- _Task_:
Find the string "OutOfBounds" in the records. Copy every line it appears in.

- _Data to examine_:
(* ===== verification/FileOps.v ===== *)
(** * FileOps: the system calls on descriptors implement their contract.

    The reference-counting lemmas relate [fd_get] and [fd_put] to the view of
    FileSpec; each system call then gets one lemma that it does not fault, keeps
    the invariant, releases the lock and meets [spec_op]. *)

From S2P Require Import Prelude Bits Abi Cred FileTable FileSpec FileFacts.

(** ** The view and the reference counts *)

Lemma no_ref_with_ref f n : no_ref (with_ref f n) = no_ref f.
Proof. done. Qed.

Lemma view_files_get (fs : gmap Z file) p f n :
  fs !! p = Some f → no_ref <$> <[p := with_ref f n]> fs = no_ref <$> fs.
Proof.
  intros Hp. rewrite fmap_insert, no_ref_with_ref. apply insert_id.
  by rewrite lookup_fmap, Hp.
Qed.

Lemma sweep_counts own fs : counts_ok own fs → sweep own (no_ref <$> fs) = no_ref <$> fs.
Proof.
  intros [_ H]. apply map_filter_id. intros p f Hp. simpl.
  rewrite lookup_fmap in Hp. specialize (H p). destruct (fs !! p); [lia|done].
Qed.

Lemma sweep_ext own own' fs : (∀ p, own p = own' p) → sweep own fs = sweep own' fs.
Proof. intros He. apply map_filter_ext. intros p f _. simpl. by rewrite He. Qed.

Lemma bump_bump own p q : bump (bump own p 1) p (-1) q = own q.
Proof. unfold bump. case_decide; lia. Qed.

Lemma uses_bump held m w p k q : uses (bump held p k) m w q = bump (uses held m w) p k q.
Proof. unfold uses, bump. repeat case_decide; lia. Qed.

(** What a call that works on files only leaves unchanged. *)
Record keep (s s' : kstate) : Prop := {
  k_ctx : ctx s' = ctx s;
  k_env : env_of s' = env_of s;
  k_heap : heap s' = heap s;
  k_errno : errno s' = errno s;
}.

#[export] Instance keep_refl : Reflexive keep.
Proof. by intros s. Qed.
#[export] Instance keep_trans : Transitive keep.
Proof. intros s1 s2 s3 [] []. split; congruence. Qed.

Definition room (held : Z → Z) : Prop := ∀ p, 0 <= held p < 2 ^ 31.
(* ===== verification/FileProps.v ===== *)
(** * FileProps: the properties of the descriptor table.

    The theorems are applied to [demo], a table of 64 entries with two descriptors
    of one file (the second one close-on-exec) and a working directory. *)

From S2P Require Import Prelude Bits Abi Cred FileTable FileSpec FileFacts FileOps FileCalls FileDup.

(** ** Sequences of calls *)

Fixpoint run_ops (ops : list fdop) : KM (list Z) :=
  match ops with
  | [] => mret []
  | op :: ops =>
      r ← run_op op;
      rs ← run_ops ops;
      mret (r :: rs)
  end.

Inductive spec_run (held : Z → Z) (E : fd_env) : list fdop → view → list Z → view → Prop :=
  | spec_nil v : spec_run held E [] v [] v
  | spec_cons op ops v r v1 rs v2 :
      spec_op held E op v r v1 → spec_run held E ops v1 rs v2 →
      spec_run held E (op :: ops) v (r :: rs) v2.

(** Each call of the sequence is one the contract covers, in the state it is made. *)
Fixpoint trace_ok (ops : list fdop) (s : kstate) : Prop :=
  match ops with
  | [] => True
  | op :: ops =>
      op_ok s op ∧ match run_op op s with Done (_, s') => trace_ok ops s' | Fault _ => True end
  end.

(** ** A concrete table *)

Definition demo_creds : creds := MkCreds 1000 1000 100 100 1000 100 None.
Definition demo : kstate :=
  MkK {[1 := MkFile 2 0 7 O_RDWR 0; 2 := MkFile 1 0 8 O_RDONLY 0]}
      {[7 := MkInode 1000 100 0x81a4 1 0 10 0; 8 := MkInode 0 0 0x41ed 2 0 0 0]}
      (MkIoctx 2 false ([1; 1] ++ replicate 62 0) 64 [2] [3] 18)
      1024 demo_creds 0 0 (λ _, Some (λ _, 5)) [].

Definition no_held : Z → Z := λ _, 0.

Lemma demo_map : desc_map (ctx demo) = {[0 := (1, false); 1 := (1, true)]}.
Proof. by vm_compute. Qed.

Lemma room_no_held : room no_held.
Proof. intros p. unfold no_held. lia. Qed.

Lemma demo_inv : inv no_held demo.
Proof.
  split.
  - split; simpl; try done; by repeat constructor.
  - intros k junk n. simpl. intros [= <-]. done.
  - done.
  - intros p. unfold no_held. lia.
  - split; [done|]. intros p. unfold owned. rewrite demo_map. unfold uses, no_held. simpl.
    rewrite refs_insert, refs_singleton by done.
    rewrite lookup_insert, lookup_singleton. repeat case_decide; subst; simpl; try done; try lia; naive_solver.
  - intros p f. simpl. rewrite lookup_insert, lookup_singleton.
    repeat case_decide; naive_solver.
Qed.

Lemma demo_unlocked : unlocked demo.
Proof. done. Qed.

Lemma demo_fd0 : desc_map (ctx demo) !! 0 = Some (1, false).
Proof. by rewrite demo_map. Qed.

Lemma run_ops_post held s ops :
  room held → inv held s → unlocked s → trace_ok ops s →
  wp (run_ops ops)
     (λ rs s', inv held s' ∧ unlocked s' ∧ spec_run held (env_of s) ops (view_of s) rs (view_of s')) s.
Proof.
  intros Hroom. revert s. induction ops as [|op ops IH]; intros s Hi Hu Hok; simpl.
  { wp_step. split; [done|]. split; [done|]. constructor. }
  destruct Hok as [Hop Hrest]. wp_step.
  pose proof (run_op_post held s op Hroom Hi Hu Hop) as Hrun. rewrite wp_done in Hrun.
  destruct Hrun as (r & s1 & E & Hi1 & Hu1 & He1 & Hs1). rewrite E in Hrest.
  unfold wp at 1. rewrite E. wp_step. eapply wp_mono; [by apply IH|].
  intros rs s2 (Hi2 & Hu2 & Hs2). wp_step. split; [done|]. split; [done|].
  econstructor; [done|]. by rewrite <- He1.
Qed.

(** C1: The descriptor table refines its contract.  Take any sequence of close, dup, dup2,
    dup3, fcntl, lseek, umask, fchdir and exec calls that starts in a state with exact
    reference counts and the table unlocked, and in which no dup2 or dup3 has two equal
    descriptors or names the first descriptor past the table, and fchdir is called with a
    working directory to leave.  It runs without a fault and without deadlock; its
    results and the final descriptors, open files, working directory and mask are those
    that the abstract contract (a finite map of descriptors whose files disappear with
    their last reference) allows, the invariant still holds and the lock is released. *)
Theorem fd_refinement held s ops :
  room held → inv held s → unlocked s → trace_ok ops s →
  wp (run_ops ops)
     (λ rs s', inv held s' ∧ unlocked s' ∧
        spec_run held (env_of s) ops (view_of s) rs (view_of s')) s.
Proof. apply run_ops_post. Qed.

Definition demo_ops : list fdop :=
  [OpDup 0; OpDup2 0 70; OpFcntl 0 F_DUPFD_CLOEXEC 100; OpLseek 70 5 SEEK_SET;
   OpFcntl 70 F_SETFD 1; OpClose 0; OpUmask 63; OpExec; OpClose 0].

Lemma fd_refinement_witness :
  run_ops demo_ops demo = Done ([2; 70; 100; 5; 0; 0; 18; 0; -9],
    match run_ops demo_ops demo with Done (_, s') => s' | Fault _ => demo end) ∧
  wp (run_ops demo_ops)
     (λ rs s', inv no_held s' ∧ unlocked s' ∧
        spec_run no_held (env_of demo) demo_ops (view_of demo) rs (view_of s')) demo.
Proof.
  split; [vm_compute; reflexivity|].
  apply (fd_refinement no_held demo demo_ops); [apply room_no_held|apply demo_inv|reflexivity|].
  vm_compute. intuition congruence.
Defined.

(** C5: Reference counts are exact.  After any sequence of descriptor calls from a state
    with exact counts and the table unlocked, in which no dup2 or dup3 has two equal
    descriptors or names the first descriptor past the table, and fchdir is called with a
    working directory to leave, a file object is allocated exactly when something refers to
    it, and its count is the number of descriptors, plus the working directory, plus the
    references held elsewhere: nothing is freed while in use and nothing is kept after its
    last use. *)
Theorem refcounts_exact held s ops p :
  room held → inv held s → unlocked s → trace_ok ops s →
  wp (run_ops ops)
     (λ _ s', match files s' !! p with
              | Some f => f_refcount f = uses held (desc_map (ctx s')) (cwd (ctx s')) p ∧ 0 < f_refcount f
              | None => uses held (desc_map (ctx s')) (cwd (ctx s')) p = 0
              end) s.
Proof.
  intros Hroom Hi Hu Hok. eapply wp_mono; [by apply run_ops_post|].
  intros rs s' (Hi' & _ & _). destruct (inv_counts _ _ Hi') as [_ Hc]. specialize (Hc p).
  unfold owned in Hc. destruct (files s' !! p); [|done]. destruct Hc as [-> ?]. split; [done|lia].
Qed.

Lemma refcounts_exact_witness :
  wp (run_ops demo_ops)
     (λ _ s', match files s' !! 1 with
              | Some f => f_refcount f = uses no_held (desc_map (ctx s')) (cwd (ctx s')) 1 ∧ 0 < f_refcount f
              | None => uses no_held (desc_map (ctx s')) (cwd (ctx s')) 1 = 0
              end) demo.
Proof.
  apply (refcounts_exact no_held demo demo_ops 1); [apply room_no_held|apply demo_inv|reflexivity|].
  vm_compute. intuition congruence.
Defined.

(** C40: [alloc_fd] finds the lowest free descriptor not below its argument.  It always
    returns: with the lock held and that descriptor marked open, without the
    close-on-exec flag, or with the lock released, the descriptors unchanged and an
    error that has its cause (EBADF for an argument out of range or not below the
    limit, EMFILE when the lowest free descriptor is above the limit, ENOMEM when every
    descriptor of the table is in use and it cannot grow). *)
Theorem alloc_fd_lowest s fdbase :
  table_ok (ctx s) → heap_ok s → unlocked s → is_int fdbase → 0 <= nofile_cur s →
  wp (alloc_fd fdbase) (alloc_post s fdbase) s.
Proof. apply wp_alloc_fd. Qed.

Lemma alloc_fd_lowest_witness : wp (alloc_fd 200) (alloc_post demo 200) demo.
Proof.
  apply (alloc_fd_lowest demo 200);
    [apply demo_inv|apply demo_inv|reflexivity|unfold is_int, INT_MAX; lia|apply demo_inv].
Defined.

(** Fork duplicates the table.  [copy_file_descriptors] returns 0 and gives the child
    the same descriptors with the same flags, every file gaining one reference per
    descriptor of the child; or it returns ENOMEM because an allocation failed, with no
    reference taken.  The parent's view does not change and its lock is released. *)
Theorem fork_shares_descriptors held s child :
  room held → inv held s → unlocked s →
  wp (copy_file_descriptors child) (fork_post held s) s.
Proof. apply copy_file_descriptors_post. Qed.

Lemma fork_shares_descriptors_witness :
  wp (copy_file_descriptors (MkIoctx 0 false [] 0 [] [] 0)) (fork_post no_held demo) demo.
Proof.
  apply (fork_shares_descriptors no_held demo); [apply room_no_held|apply demo_inv|reflexivity].
Defined.

(** Exit drops every reference.  [process_destroy_file_descriptors] leaves no
    descriptor, the counts are exact for what is left, and exactly the files that
    nothing else refers to are freed. *)
Theorem exit_releases_descriptors held s :
  inv held s → unlocked s →
  wp process_destroy_file_descriptors
     (λ _ s', unlocked s' ∧ env_of s' = env_of s ∧
        counts_ok (owned held (ctx s')) (files s') ∧
        view_of s' = collect held (v_set_fds (view_of s) ∅)) s.
Proof. apply destroy_post. Qed.

Lemma exit_releases_descriptors_witness :
  wp process_destroy_file_descriptors
     (λ _ s', unlocked s' ∧ env_of s' = env_of demo ∧
        counts_ok (owned no_held (ctx s')) (files s') ∧
        view_of s' = collect no_held (v_set_fds (view_of demo) ∅)) demo.
Proof. apply (exit_releases_descriptors no_held demo); [apply demo_inv|reflexivity]. Defined.

(** ** execve and the close-on-exec flag *)

(** exec closes exactly the close-on-exec descriptors.  After [file_do_cloexec] a
    descriptor is open if and only if it was open without the flag, and it refers to the
    same file. *)
Theorem exec_closes_cloexec held s :
  inv held s → unlocked s →
  wp file_do_cloexec
     (λ _ s', inv held s' ∧ unlocked s' ∧
        ∀ fd, desc_map (ctx s') !! fd =
              match desc_map (ctx s) !! fd with
              | Some (p, false) => Some (p, false)
              | _ => None
              end) s.
Proof.
  intros Hi Hu. pose proof (file_do_cloexec_post held s Hi Hu) as Hx. apply wp_bind_inv in Hx.
  eapply wp_mono; [exact Hx|]. intros [] s' (Hi' & Hu' & _ & _ & Hv). split; [done|]. split; [done|]. intros fd.
  change (v_fds (view_of s') !! fd = match v_fds (view_of s) !! fd with
                                     | Some (p, false) => Some (p, false) | _ => None end).
  rewrite Hv. simpl. rewrite map_lookup_filter.
  destruct (desc_map (ctx s) !! fd) as [[p []]|]; done.
Qed.

Lemma exec_closes_cloexec_witness :
  wp file_do_cloexec
     (λ _ s', inv no_held s' ∧ unlocked s' ∧
        ∀ fd, desc_map (ctx s') !! fd =
              match desc_map (ctx demo) !! fd with
              | Some (p, false) => Some (p, false)
              | _ => None
              end) demo.
Proof. apply (exec_closes_cloexec no_held demo); [apply demo_inv|reflexivity]. Defined.

(** F_SETFD and F_GETFD agree.  On an open descriptor, F_GETFD after F_SETFD returns
    the close-on-exec bit of the argument. *)
Theorem setfd_getfd held s fd arg arg' :
  room held → inv held s → unlocked s → is_int fd → desc_map (ctx s) !! fd ≠ None →
  wp (_ ← sys_fcntl fd F_SETFD arg; sys_fcntl fd F_GETFD arg')
     (λ r s', r = (if has arg FD_CLOEXEC then FD_CLOEXEC else 0) ∧ inv held s' ∧ unlocked s') s.
Proof.
  intros Hroom Hi Hu Hfd Hopen. wp_step.
  eapply wp_mono; [by apply (sys_fcntl_post held s)|]. intros r s1 (Hi1 & Hu1 & He1 & Hs1).
  eapply wp_mono; [by apply (sys_fcntl_post held s1)|]. intros r' s2 (Hi2 & Hu2 & He2 & Hs2).
  simpl in Hs1, Hs2. unfold on_fd, fcntl_spec in Hs1, Hs2. simpl in Hs1, Hs2.
  destruct (desc_map (ctx s) !! fd) as [[p b]|]; [|done]. destruct Hs1 as [-> Hv1].
  change (desc_map (ctx s1)) with (v_fds (view_of s1)) in Hs2. rewrite Hv1 in Hs2. simpl in Hs2.
  rewrite lookup_insert_eq in Hs2. naive_solver.
Qed.

Lemma setfd_getfd_witness :
  wp (_ ← sys_fcntl 0 F_SETFD 1; sys_fcntl 0 F_GETFD 0)
     (λ r s', r = FD_CLOEXEC ∧ inv no_held s' ∧ unlocked s') demo.
Proof.
  apply (setfd_getfd no_held demo 0 1 0);
    [apply room_no_held|apply demo_inv|reflexivity|unfold is_int, INT_MAX; lia|].
  rewrite demo_fd0. discriminate.
Defined.

(** ** The two corner cases of dup2 that the contract leaves out *)

(** dup2 onto the first descriptor past the table reads outside of it.  With an open
    source and [newfd] equal to the number of entries, the table is not enlarged and the
    call indexes it out of bounds. *)
Theorem dup2_past_end_faults held s oldfd p b :
  room held → inv held s → unlocked s → desc_map (ctx s) !! oldfd = Some (p, b) →
  sys_dup2 oldfd (file_desc_entries (ctx s)) s = Fault OutOfBounds.
Proof.
  intros Hroom Hi Hu Hp. pose proof (inv_table _ _ Hi) as Ht. pose proof (t_entries _ Ht) as Hn.
  apply desc_map_Some in Hp as Hp'; [|done]. destruct Hp' as (Hr & _).
  rewrite sys_dup2_body.
  destruct ((file_desc_entries (ctx s) <? 0) || (oldfd <? 0)) eqn:E; [lia|].
  assert (Hl : wp (_ ← fd_lock; __get_file_description_unlocked oldfd)
                 (λ f s1, f = p ∧ p ≠ 0 ∧ ctx s1 = with_lock (ctx s) true) s).
  { wp_step. apply wp_fd_lock; [done|].
    apply (wp_lookup_unlocked held); [done|by apply inv_set_lock|unfold is_int, INT_MAX in *; lia| |].
    - intros q b' s1 Hq Hq0 _ Hs. change (desc_map (ctx s) !! oldfd = Some (q, b')) in Hq.
      rewrite Hp in Hq. injection Hq as <- <-. split; [done|]. split; [done|]. apply Hs.
    - intros Hnone. change (desc_map (ctx s) !! oldfd = None) in Hnone. congruence. }
  rewrite wp_done in Hl. destruct Hl as (f & s1 & E1 & -> & Hp0 & Hc1).
  unfold dup_body. unfold mbind, M_bind in E1 |- *.
  destruct (fd_lock s) as [[[] s0]|]; [|done]. rewrite E1.
  rewrite (proj2 (Z.eqb_neq p 0) Hp0). unfold gets at 1. rewrite Hc1. simpl.
  rewrite u32_small by (unfold INT_MAX in *; lia). rewrite Z.ltb_irrefl. simpl.
  rewrite (proj2 (Z.eqb_neq _ _)) by lia. unfold redirect, desc_get, mbind, M_bind, gets. rewrite Hc1. simpl.
  destruct (aget (file_desc (ctx s)) (file_desc_entries (ctx s))) as [q|] eqn:Eq; [|done].
  apply aget_Some_lt in Eq. rewrite (t_desc _ Ht) in Eq. lia.
Qed.

Lemma dup2_past_end_faults_witness : sys_dup2 0 64 demo = Fault OutOfBounds.
Proof.
  apply (dup2_past_end_faults no_held demo 0 1 false);
    [apply room_no_held|apply demo_inv|reflexivity|apply demo_fd0].
Defined.

(** dup2 of a descriptor onto itself leaks a reference.  The call returns the
    descriptor and changes nothing that is visible, but the file keeps one reference
    that no descriptor accounts for. *)
Theorem dup2_same_leaks held s fd p b :
  room held → inv held s → unlocked s → desc_map (ctx s) !! fd = Some (p, b) →
  wp (sys_dup2 fd fd)
     (λ r s', r = fd ∧ view_of s' = view_of s ∧ unlocked s' ∧ inv (bump held p 1) s') s.
Proof.
  intros Hroom Hi Hu Hp. pose proof (inv_table _ _ Hi) as Ht. pose proof (t_entries _ Ht) as Hn.
  apply desc_map_Some in Hp as Hp'; [|done]. destruct Hp' as (Hr & _).
  rewrite sys_dup2_body. destruct ((fd <? 0) || (fd <? 0)) eqn:E; [lia|].
  unfold dup_body. wp_step. apply wp_fd_lock; [done|]. wp_step.
  apply (wp_lookup_unlocked held); [done|by apply inv_set_lock|unfold is_int, INT_MAX in *; lia|..].
  - intros q b' s1 Hq Hq0 Hi1 Hs1. change (desc_map (ctx s) !! fd = Some (q, b')) in Hq.
    rewrite Hp in Hq. injection Hq as <- <-. rewrite (proj2 (Z.eqb_neq p 0) Hq0).
    do 2 wp_step. rewrite (k_ctx _ _ (s_keep _ _ Hs1)). simpl. rewrite u32_small by (unfold INT_MAX in *; lia).
    rewrite (proj2 (Z.ltb_ge _ _)) by lia. do 2 wp_step. simpl. rewrite Z.eqb_refl.
    wp_step. apply wp_fd_unlock. wp_step. split; [done|]. split; [exact (same_view _ _ Hs1)|].
    split; [done|]. by apply inv_set_lock.
  - intros Hnone. change (desc_map (ctx s) !! fd = None) in Hnone. congruence.
Qed.

Lemma dup2_same_leaks_witness :
  wp (sys_dup2 0 0)
     (λ r s', r = 0 ∧ view_of s' = view_of demo ∧ unlocked s' ∧ inv (bump no_held 1 1) s') demo.
Proof.
  apply (dup2_same_leaks no_held demo 0 1 false);
    [apply room_no_held|apply demo_inv|reflexivity|apply demo_fd0].
Defined.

- _Answer box_:
  sys_dup2 oldfd (file_desc_entries (ctx s)) s = Fault OutOfBounds.
Lemma dup2_past_end_faults_witness : sys_dup2 0 64 demo = Fault OutOfBounds.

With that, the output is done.